Items from a data source
/---

Lemma update_ssids_prefix_skipped_witness :
  forallb token_char (bytes "Home") = true
  /\ (0 < length (bytes "Home") < SSID_MAX_LENGTH)%nat
  /\ In (new_entry false (bytes "Home2" ++ replicate 27 NUL))
        (bucket (ssid_table world_home2) (u32 (murmurhash false (bytes "Home"))))
  /\ directory_contains (ssid_table world_home2) (bytes "Home") = false
  /\ update_ssids kernel_ok false (bracketed (bytes "Home")) world_home2
     = Ok (tt, world_home2).
Proof.
  assert (Hin : In (new_entry false (bytes "Home2" ++ replicate 27 NUL))
                  (bucket (ssid_table world_home2)
                     (u32 (murmurhash false (bytes "Home"))))).
  { vm_compute. left. reflexivity. }
  split; [reflexivity|]. split; [vm_compute; lia|].
  split; [exact Hin|]. split; [vm_compute; reflexivity|].
  exact (update_ssids_prefix_skipped kernel_ok false (bytes "Home")
           world_home2 _ eq_refl ltac:(vm_compute; lia) Hin eq_refl).
Defined.

Lemma strncmp_prefix_inv (T pad b : list char) :
  forallb token_char T = true ->
  strncmp (T ++ pad) b (length T) = 0 ->
  take (length T) b = T.
Proof.
  revert b. induction T as [|c T IH]; intros b HT Hcmp; [reflexivity|].
  cbn [forallb] in HT. apply andb_prop in HT as [Hc HT'].
  unfold token_char in Hc. apply andb_prop in Hc as [Hc _].
  apply negb_true_iff in Hc.
  cbn [app length strncmp hd tl] in Hcmp.
  destruct (Byte.eqb c (hd NUL b)) eqn:Heq.
  - apply Byte.byte_dec_bl in Heq. rewrite Hc in Hcmp.
    destruct b as [|c' b]; cbn [hd tl] in *.
    + subst c. discriminate.
    + subst c'. cbn [length take]. f_equal. now apply IH.
  - apply eqb_false_val in Heq. contradiction.
Qed.

(** ** Lookup *)

Lemma generate_bssid_ext (cs : bool) (p q : list char) :
  cstr p = cstr q ->
  generate_bssid_with_ssid cs p = generate_bssid_with_ssid cs q.
Proof. intros H. now rewrite !generate_bssid_corrected, H. Qed.

Lemma get_connecting_bssid_found (cs : bool) (t : hashtable)
  (name : list char) (b : list Z) :
  table_wf cs t -> length b = ETH_ALEN ->
  get_connecting_bssid cs t name b
  = Ok (if is_valid_ssid cs t name
        then generate_bssid_with_ssid cs name else b).
Proof.
  intros Hwf Hb. unfold get_connecting_bssid, is_valid_ssid.
  set (key := u32 (murmurhash cs name)).
  destruct (find _ (bucket t key)) as [ap|] eqn:Hf.
  - apply find_some in Hf as [Hin Hcmp].
    replace (existsb _ _) with true
      by (symmetry; apply existsb_exists; eauto).
    destruct (Hwf _ _ Hin) as (_ & Hbssid & _).
    apply Z.eqb_eq, strcmp_0 in Hcmp.
    unfold memcpy.
    rewrite Hbssid, generate_bssid_length, Hb. cbn [Nat.leb ETH_ALEN].
    rewrite take_ge by (rewrite generate_bssid_length; reflexivity).
    rewrite drop_ge by (rewrite Hb; reflexivity).
    rewrite app_nil_r. f_equal. now apply generate_bssid_ext.
  - destruct (existsb _ _) eqn:Hex; [|reflexivity].
    apply existsb_exists in Hex as (ap & Hin & Hcmp).
    now rewrite (find_none _ _ Hf ap Hin) in Hcmp.
Qed.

\---

Lines from the start of the records through the one containing "assert (Hin : In" are what should be retyped, exactly and in full, both ends included.

» Solution for this problem
Lemma update_ssids_prefix_skipped_witness :
  forallb token_char (bytes "Home") = true
  /\ (0 < length (bytes "Home") < SSID_MAX_LENGTH)%nat
  /\ In (new_entry false (bytes "Home2" ++ replicate 27 NUL))
        (bucket (ssid_table world_home2) (u32 (murmurhash false (bytes "Home"))))
  /\ directory_contains (ssid_table world_home2) (bytes "Home") = false
  /\ update_ssids kernel_ok false (bracketed (bytes "Home")) world_home2
     = Ok (tt, world_home2).
Proof.
  assert (Hin : In (new_entry false (bytes "Home2" ++ replicate 27 NUL))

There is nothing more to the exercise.